It's no secret that Jack White is a throwback rock star who would take vinyl over MP3 any day, and in tonight's (Sept. 16) interview with Dan Rather on AXS TV, the guitarist will explain his love for the days of old. 

The Big Interview will air at 8 p.m., and in an exclusive, advanced clip over at Rolling Stone, White talks about why he's a little jealous of artists like Frank Sinatra and Bob Dylan. "I was talking to Bob Dylan and I said, 'In a way, you guys had it so lucky in the Sixties,'" White tells Rather. "All these recording techniques that had never been tried before, the Civil Rights movement was coming to a head, the Vietnam War. The whole world was changing...There was so much to sing about.
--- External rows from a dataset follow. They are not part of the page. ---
(* ===== verification/Field.v ===== *)
(** * A field of a query result: server/database/Database/Field.cpp, Field.h

    A field points into memory of the client library: [fd_value] is what can be
    read from that pointer on, [fd_length] what the server said the length is.
    Numbers of text rows are parsed, numbers of prepared rows are read with a
    [reinterpret_cast], which needs as many bytes as the type has.  What the
    code does with [float] and [double] goes through [float_ops], the
    operations of the language on them.  The checks under
    WARHEAD_STRICT_DATABASE_TYPE_CHECKS, which no build file defines, and the
    log messages are left out. *)
From S2P Require Import Prelude CppString Convert Prepared.

Inductive DatabaseFieldTypes :=
| FT_Null | FT_Int8 | FT_Int16 | FT_Int32 | FT_Int64 | FT_Float | FT_Double | FT_Decimal | FT_Date
| FT_Binary.

#[export] Instance DatabaseFieldTypes_eq_dec : EqDecision DatabaseFieldTypes.
Proof. solve_decision. Defined.

Record QueryResultFieldMetadata := mk_FieldMetadata {
  TableName : string;
  TableAlias : string;
  Name : string;
  Alias : string;
  TypeName : string;
  Index : Z;
  Type_ : DatabaseFieldTypes }.

Record Field := mk_Field {
  fd_value : option string;     (* null, or the bytes from the pointer on *)
  fd_length : Z;
  fd_raw : bool;
  fd_meta : option QueryResultFieldMetadata }.

Definition Field_new : Field := mk_Field None 0 false None.
Definition SetByteValue (newValue : option string) (len : Z) (f : Field) : Field :=
  mk_Field newValue len true (fd_meta f).
Definition SetStructuredValue (newValue : option string) (len : Z) (f : Field) : Field :=
  mk_Field newValue len false (fd_meta f).
Definition SetMetadata (m : QueryResultFieldMetadata) (f : Field) : Field :=
  mk_Field (fd_value f) (fd_length f) (fd_raw f) (Some m).
Definition IsNull (f : Field) : bool := match fd_value f with None => true | Some _ => false end.

(** ** Reading memory *)

(** The text up to the terminating zero. *)
Fixpoint c_str (s : string) : string :=
  match s with
  | EmptyString => EmptyString
  | String c s => if Ascii.eqb c (ch 0) then EmptyString else String c (c_str s)
  end.

(** [*reinterpret_cast<T const*>(p)] of an unsigned integer of [n] bytes. *)
Fixpoint read_le (n : nat) (s : string) : option Z :=
  match n, s with
  | O, _ => Some 0%Z
  | S n, String c s => v ← read_le n s; Some (Z.of_nat (nat_of_ascii c) + 256 * v)%Z
  | S _, EmptyString => None
  end.
(** What the constructor makes of the heap in its three outcomes. *)
Lemma PreparedResultSet_new_ok ans fields res rowCount stmt h :
  memory_ok h stmt res → answers_ok time_size ans fields →
  sa_store_fails ans = false → sa_bind_fails ans = false →
  let f := fresh_block h in
  ∃ s, PreparedResultSet_new time_size junk ans fields (Some res) rowCount stmt h =
    Done (mk_PreparedResultSet (metadata_of fields) (fs_rows s) (sa_num_rows ans) 0
            (Z.of_nat (List.length fields)) (Some (f, Some (S (S (S f))))) (Some res) (fs_data s),
          mk_MySQLStmt true (S (S f)) (S f),
          mk_heap ({[S (S (S f)); S (S f); S f; f]} ∪ live h ∖ old_arrays stmt) (S (S (S (S f))))) ∧
    ∀ r c cells x col, sa_rows ans !! r = Some cells → cells !! c = Some x →
      columns time_size fields !! c = Some col →
      reads_back (fs_rows s) (fs_data s) (List.length fields) r c col x.
Proof.
  intros Hm Ha Hst Hb f. destruct (fetch_all time_size junk ans fields Ha) as (s & Hs & Hread).
  exists s. split; [|exact Hread]. unfold PreparedResultSet_new.
  destruct (prologue h stmt res Hm) as (h1 & -> & Hf & Hl & _). cbn [mbind outcome_bind].
  unfold new_block. cbn [fresh_block live]. rewrite Hst, Hb. cbv zeta. rewrite Hs.
  cbn [mbind outcome_bind]. rewrite Hf, Hl. fold f. do 3 f_equal. set_solver.
Qed.

(** A result set whose [mysql_stmt_store_result] failed cannot be destroyed. *)
Lemma PreparedResultSet_store_failed ans fields res rowCount stmt h :
  memory_ok h stmt res → sa_store_fails ans = true →
  ∃ rs stmt' h', PreparedResultSet_new time_size junk ans fields (Some res) rowCount stmt h =
    Done (rs, stmt', h') ∧ PreparedResultSet_CleanUp rs h' = Crash "use after free".
Proof.
  intros Hm Hst. unfold PreparedResultSet_new.
  destruct (prologue h stmt res Hm) as (h1 & -> & Hf & Hl & Hr). cbn [mbind outcome_bind].
  unfold new_block. cbn [fresh_block live]. rewrite Hst.
  assert (∀ b, b ∈ live h1 → b < fresh_block h1) as Hfr.
  { rewrite Hl, Hf. intros b Hb. apply (mo_fresh _ _ _ Hm). set_solver. }
  rewrite (delete_block_live (fresh_block h1)) by (cbn; set_solver). cbn [mbind outcome_bind live fresh_block].
  rewrite (delete_block_live (S (fresh_block h1))) by (cbn; set_solver by lia). cbn [mbind outcome_bind live fresh_block].
  rewrite (delete_block_live (S (S (fresh_block h1)))) by (cbn; set_solver by lia).
  cbn [mbind outcome_bind live fresh_block]. do 3 eexists. split; [done|]. unfold PreparedResultSet_CleanUp.
  cbn [prs_metadataResult prs_rBind]. pose proof (Hfr res Hr).
  rewrite delete_block_live by (cbn; set_solver by lia). cbn [mbind outcome_bind]. unfold read_block.
  rewrite bool_decide_false; [done|]. cbn. set_solver.
Qed.

(** One whose [mysql_stmt_bind_result] failed frees its metadata twice. *)
Lemma PreparedResultSet_bind_failed ans fields res rowCount stmt h :
  memory_ok h stmt res → sa_store_fails ans = false → sa_bind_fails ans = true →
  ∃ rs stmt' h', PreparedResultSet_new time_size junk ans fields (Some res) rowCount stmt h =
    Done (rs, stmt', h') ∧ PreparedResultSet_CleanUp rs h' = Crash "double free".
Proof.
  intros Hm Hst Hb. unfold PreparedResultSet_new.
  destruct (prologue h stmt res Hm) as (h1 & -> & Hf & Hl & Hr). cbn [mbind outcome_bind].
  unfold new_block. cbn [fresh_block live]. rewrite Hst, Hb.
  assert (∀ b, b ∈ live h1 → b < fresh_block h1) as Hfr.
  { rewrite Hl, Hf. intros b Hin. apply (mo_fresh _ _ _ Hm). set_solver. }
  pose proof (Hfr res Hr). unfold PreparedResultSet_CleanUp at 1. cbn [prs_metadataResult prs_rBind].
  rewrite (delete_block_live res) by (cbn; set_solver). cbn [mbind outcome_bind live fresh_block].
  unfold read_block. rewrite bool_decide_true by (cbn; set_solver by lia). cbn [assert mbind outcome_bind].
  rewrite (delete_block_live (S (S (S (fresh_block h1))))) by (cbn; set_solver by lia).
  cbn [mbind outcome_bind live fresh_block].
  rewrite (delete_block_live (fresh_block h1)) by (cbn; set_solver by lia). cbn [mbind outcome_bind live fresh_block].
  rewrite (delete_block_live (S (fresh_block h1))) by (cbn; set_solver by lia). cbn [mbind outcome_bind live fresh_block].
  rewrite (delete_block_live (S (S (fresh_block h1)))) by (cbn; set_solver by lia).
  cbn [mbind outcome_bind live fresh_block]. do 3 eexists. split; [done|]. unfold PreparedResultSet_CleanUp.
  cbn [prs_metadataResult prs_rBind]. rewrite delete_block_dead; [done|]. cbn. set_solver.
Qed.

End Lifetime.

(** Destroying a complete result set leaves the two arrays of the statement. *)
Lemma PreparedResultSet_destroyed h stmt res (rs : PreparedResultSet) :
  memory_ok h stmt res →
  let f := fresh_block h in
  prs_rBind rs = Some (f, Some (S (S (S f)))) → prs_metadataResult rs = Some res →
  ∃ rs', PreparedResultSet_CleanUp rs
    (mk_heap ({[S (S (S f)); S (S f); S f; f]} ∪ live h ∖ old_arrays stmt) (S (S (S (S f))))) =
    Done (rs', mk_heap ({[S (S f); S f]} ∪ live h ∖ old_arrays stmt ∖ {[res]}) (S (S (S (S f))))).
Proof.
  intros Hm f Hb Hr. pose proof (mo_res _ _ _ Hm) as Hres. pose proof (mo_fresh _ _ _ Hm) as Hfr.
  assert (∀ b, b ∈ live h → b ≠ f ∧ b ≠ S f ∧ b ≠ S (S f) ∧ b ≠ S (S (S f))) as Hne.
  { intros b Hin. pose proof (Hfr b Hin). unfold f. lia. }
  assert (res ∉ old_arrays stmt) as Hold.
  { unfold old_arrays. destruct (bind_result_done stmt) eqn:E; [|set_solver].
    destruct (mo_stmt _ _ _ Hm E) as (_ & _ & _ & H1 & H2). set_solver. }
  destruct (Hne res Hres) as (H1 & H2 & H3 & H4).
  unfold PreparedResultSet_CleanUp. rewrite Hr, Hb.
  rewrite (delete_block_live res) by (cbn; set_solver). cbn [mbind outcome_bind live fresh_block].
  unfold read_block. rewrite bool_decide_true by (cbn; set_solver). cbn [assert mbind outcome_bind].
  rewrite (delete_block_live (S (S (S f)))) by (cbn; set_solver by lia). cbn [mbind outcome_bind live fresh_block].
  rewrite (delete_block_live f) by (cbn; set_solver by lia). cbn [mbind outcome_bind live fresh_block].
  eexists. do 3 f_equal. apply set_eq. intros b. specialize (Hne b).
  rewrite !elem_of_difference, !elem_of_union, !elem_of_difference, !elem_of_singleton.
  destruct (decide (b ∈ live h)) as [Hin|Hin].
  - destruct (Hne Hin) as (? & ? & ? & ?). naive_solver.
  - split; [naive_solver|]. intros [[->| ->]|[[? ?] ?]]; [| |done];
      (split; [split; [split|]|]); try lia; naive_solver lia.
Qed.

(** *** Walking over all rows *)
Definition set_pos (q : Z) (rs : PreparedResultSet) : PreparedResultSet :=
  mk_PreparedResultSet (prs_fieldMetadata rs) (prs_rows rs) (prs_rowCount rs) q (prs_fieldCount rs)
    (prs_rBind rs) (prs_metadataResult rs) (prs_data rs).
(** What the database does with the rows of a request. *)
Definition answer (t : db_task) (tbl : list player) : list player :=
  match t with
  | SEL_NICKNAMES _ guild => sel_nicknames guild tbl
  | SEL_NICKNAME _ guild nickname => sel_nickname ci_eq guild nickname tbl
  | _ => []
  end.
Definition apply_task (t : db_task) (tbl : list player) : list player :=
  match t with
  | DEL_NICKNAME guild nickname => del_nickname ci_eq guild nickname tbl
  | INS_NICKNAME p => ins_nickname ci_eq p tbl
  | _ => tbl
  end.
(** The statement a callback executes. *)
Definition follow_up (cb : callback) (r : list player) : option db_task :=
  match cb with
  | CbAdd guild user _ nick spec ilvl =>
      match r with [] => Some (INS_NICKNAME (mk_player guild user nick ilvl spec)) | _ => None end
  | CbList _ => None
  | CbDel guild _ target =>
      (λ p, DEL_NICKNAME guild (pl_nickname p)) <$> List.find (λ p, StringEqualI (pl_nickname p) target) r
  end.

Lemma run_callback_database cb r s :
  let s' := run_callback utf8substr cb r s in
  table s' = table s ∧ callbacks s' = callbacks s ∧ results s' = results s ∧ next_id s' = next_id s ∧
  queue s' = queue s ++ option_list (follow_up cb r).
Proof.
  destruct cb as [guild user channel nick spec ilvl|channel|guild channel target]; cbn.
  - unfold run_add. destruct r as [|p r]; cbn; rewrite ?app_nil_r; [|done].
    destruct (_guildConfigs _ !! guild) as [c|]; [|done]. by destruct (EnableRoleAdd c).
  - unfold run_list. destruct r as [|p r]; cbn; rewrite ?app_nil_r; [done|].
    by destruct (list_loop _ _ _ _ _ _).
  - unfold run_del. destruct r as [|p r]; cbn; rewrite ?app_nil_r; [done|].
    destruct (StringEqualI (pl_nickname p) target); [done|].
    destruct (List.find _ r); cbn; by rewrite ?app_nil_r.
Qed.

Lemma find_app_none {A : Type} (f : A → bool) l k :
  (∀ x, x ∈ l → f x = false) → List.find f (l ++ k) = List.find f k.
Proof.
  induction l as [|x l IH]; intros Hf; [done|]. cbn. rewrite (Hf x) by (by left).
  apply IH. intros y Hy. apply Hf. by right.
Qed.

(** A request that finds nothing under way is served in three steps. *)
Lemma run_served t cb s :
  quiet s →
  (∀ id, run_task ci_eq (t id) (remove_task 0 (async_query t cb s)) =
    mk_Bot (_confirmButtons s) (_guildConfigs s) (table s) [] (<[id := answer (t id) (table s)]> (results s))
      [(next_id s, cb)] (S (next_id s)) (replies s) (sent s)) →
  let s' := run served (async_query t cb s) in
  quiet s' ∧
  table s' = from_option (λ f, apply_task f (table s)) (table s) (follow_up cb (answer (t (next_id s)) (table s))).
Proof.
  intros [Hq Hc] Hrun. unfold served. rewrite !run_cons. cbn [step].
  assert (queue (async_query t cb s) = [t (next_id s)]) as -> by (cbn; by rewrite Hq).
  cbn [lookup list_lookup]. rewrite Hrun. cbn [callbacks set_callbacks process_callbacks results].
  rewrite lookup_insert_eq. set (r := answer _ _). cbn [app].
  match goal with |- context [run_callback _ cb r ?s0] => set (s1 := s0) end.
  pose proof (run_callback_database cb r s1) as (Htb & Hcb & Hre & Hid & Hqu). cbn in Htb, Hcb, Hre, Hid, Hqu.
  cbn [queue set_callbacks]. rewrite Hqu. destruct (follow_up cb r) as [f|] eqn:Hf; cbn.
  - assert (∀ tbl, apply_task f tbl = match f with
      | DEL_NICKNAME g n => del_nickname ci_eq g n tbl | INS_NICKNAME p => ins_nickname ci_eq p tbl
      | _ => tbl end) as Ha by (by intros; destruct f).
    destruct f; cbn; unfold quiet; cbn; rewrite ?Hqu, ?Hcb, ?Htb; done.
  - unfold quiet. cbn. by rewrite Hqu, Hcb, Htb.
Qed.

Lemma select_name_runs guild nick cb s id :
  quiet s →
  run_task ci_eq (SEL_NICKNAME id guild nick) (remove_task 0 (async_query (λ id, SEL_NICKNAME id guild nick) cb s)) =
    mk_Bot (_confirmButtons s) (_guildConfigs s) (table s) []
      (<[id := sel_nickname ci_eq guild nick (table s)]> (results s))
      [(next_id s, cb)] (S (next_id s)) (replies s) (sent s).
Proof. intros [Hq Hc]. cbn. by rewrite Hq, Hc. Qed.

Lemma select_names_runs guild cb s id :
  quiet s →
  run_task ci_eq (SEL_NICKNAMES id guild) (remove_task 0 (async_query (λ id, SEL_NICKNAMES id guild) cb s)) =
    mk_Bot (_confirmButtons s) (_guildConfigs s) (table s) [] (<[id := sel_nicknames guild (table s)]> (results s))
      [(next_id s, cb)] (S (next_id s)) (replies s) (sent s).
Proof. intros [Hq Hc]. cbn. by rewrite Hq, Hc. Qed.

(** The form of [on_form_submit], filled in with a valid name. *)
Lemma form_served guild user channel nick nick' spec ilvl n s :
  quiet s → normalize nick = (true, nick') →
  normalize nick' = (true, nick') → StringTo int32 ilvl = Some n →
  let s' := run (EvForm guild user channel nick spec ilvl :: served) s in
  quiet s' ∧
  table s' = match sel_nickname ci_eq guild nick' (table s) with
             | [] => ins_nickname ci_eq (mk_player guild user nick' n spec) (table s)
             | _ => table s
             end.
Proof.
  intros Hs Hn Hn' Hi. rewrite run_cons. cbn [step]. unfold on_form_submit. rewrite Hn. cbn [negb]. rewrite Hi.
  unfold AddGuildNickName. rewrite Hn'. cbn [snd].
  match goal with |- context [async_query _ _ ?s0] => set (s0' := s0) end.
  assert (quiet s0') as Hs0 by exact Hs.
  destruct (run_served (λ id, SEL_NICKNAME id guild nick') (CbAdd guild user channel nick' spec n) s0' Hs0)
    as [Hq Ht]; [intros id; exact (select_name_runs _ _ _ s0' id Hs0)|].
  split; [exact Hq|]. rewrite Ht. change (table s0') with (table s). cbn.
  by destruct (sel_nickname ci_eq guild nick' (table s)).
Qed.

Lemma delete_served guild channel nick nick' s :
  quiet s → snd (normalize nick) = nick' →
  let s' := run (EvSlashDelete guild channel nick :: served) s in
  quiet s' ∧
  table s' = match List.find (λ p, StringEqualI (pl_nickname p) nick') (sel_nicknames guild (table s)) with
             | Some p => del_nickname ci_eq guild (pl_nickname p) (table s)
             | None => table s
             end.
Proof.
  intros Hs Hn. rewrite run_cons. cbn [step]. unfold GuildDelHandler. rewrite Hn.
  destruct (run_served (λ id, SEL_NICKNAMES id guild) (CbDel guild channel nick') s Hs)
    as [Hq Ht]; [intros id; exact (select_names_runs _ _ s id Hs)|].
  split; [exact Hq|]. rewrite Ht. cbn. by destruct (List.find _ _).
Qed.

Lemma filter_none {A : Type} (f : A → bool) l : (∀ x, x ∈ l → f x = false) → List.filter f l = [].
Proof.
  induction l as [|x l IH]; intros Hf; [done|]. cbn. rewrite (Hf x) by (by left).
  apply IH. intros y Hy. apply Hf. by right.
Qed.

Lemma filter_all {A : Type} (f : A → bool) l : (∀ x, x ∈ l → f x = true) → List.filter f l = l.
Proof.
  induction l as [|x l IH]; intros Hf; [done|]. cbn. rewrite (Hf x) by (by left). f_equal.
  apply IH. intros y Hy. apply Hf. by right.
Qed.
(** With several at a time, the loop that lets them settle goes on while all of
    them are ready: [start] never ends once they are. *)
Theorem cluster_start_settles_never (fuel : nat) (g : gateway) :
  (session_start_max_concurrency g <= g_shards g <= session_start_remaining g)%Z →
  (1 < session_start_max_concurrency g)%Z →
  cluster_start fuel (λ _, true) (inr g) = Done None.
Proof.
  intros Hg Hc. unfold cluster_start. destruct (Z.ltb_spec (session_start_remaining g) (g_shards g)); [lia|].
  destruct (Z.eqb_spec (g_shards g) 0); [lia|]. destruct (Z.eqb_spec (session_start_max_concurrency g) 0); [lia|]. f_equal.
  assert (∀ m s look started, (Z.of_nat s < session_start_max_concurrency g <= Z.of_nat s + Z.of_nat m)%Z →
    start_shards fuel (λ _, true) (session_start_max_concurrency g) s m look started = None) as Hloop; [|apply Hloop; lia].
  induction m as [|m IH]; intros s look started Hs; [lia|]. cbn [start_shards].
  destruct (decide (Z.of_nat s + 1 = session_start_max_concurrency g)%Z) as [->|Hne].
  - rewrite Z.mod_same by lia. destruct (Z.ltb_spec 1 (session_start_max_concurrency g)); [|lia]. cbn. by rewrite settle_ready.
  - rewrite Z.mod_small by lia. destruct (Z.eqb_spec (Z.of_nat s + 1) 0); [lia|]. cbn. apply IH. lia.
Qed.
It was like shooting fish in a barrel." 

The guitarist went on to say that he has trouble connecting with today's younger population. "I don't see beauty in teenagers sitting next to each other texting and not talking face to face," he says. "I don't see that beauty in the way that pop music is all recorded on computers and Auto-Tune and presented in that really plastic way." White goes on to say that he tries to present his work in a way that highlights truth and beauty, but it's a challenge. "It is a lot harder now, and I am a little bit jealous of the artists from the other decades because it seemed like you could just do your job and not worry about this periphery of stuff," he said. "The idea that I just have to be a hustler now just to be a musician, you sort of have to sell yourself all the time now. I think you could have just been a songwriter and everyone else would do that around you. I doubt Frank Sinatra cared what was on his album cover."

Other points of interest in the interview include White's decision to move South from native Detroit. The musician's second solo album, Lazaretto, is out now.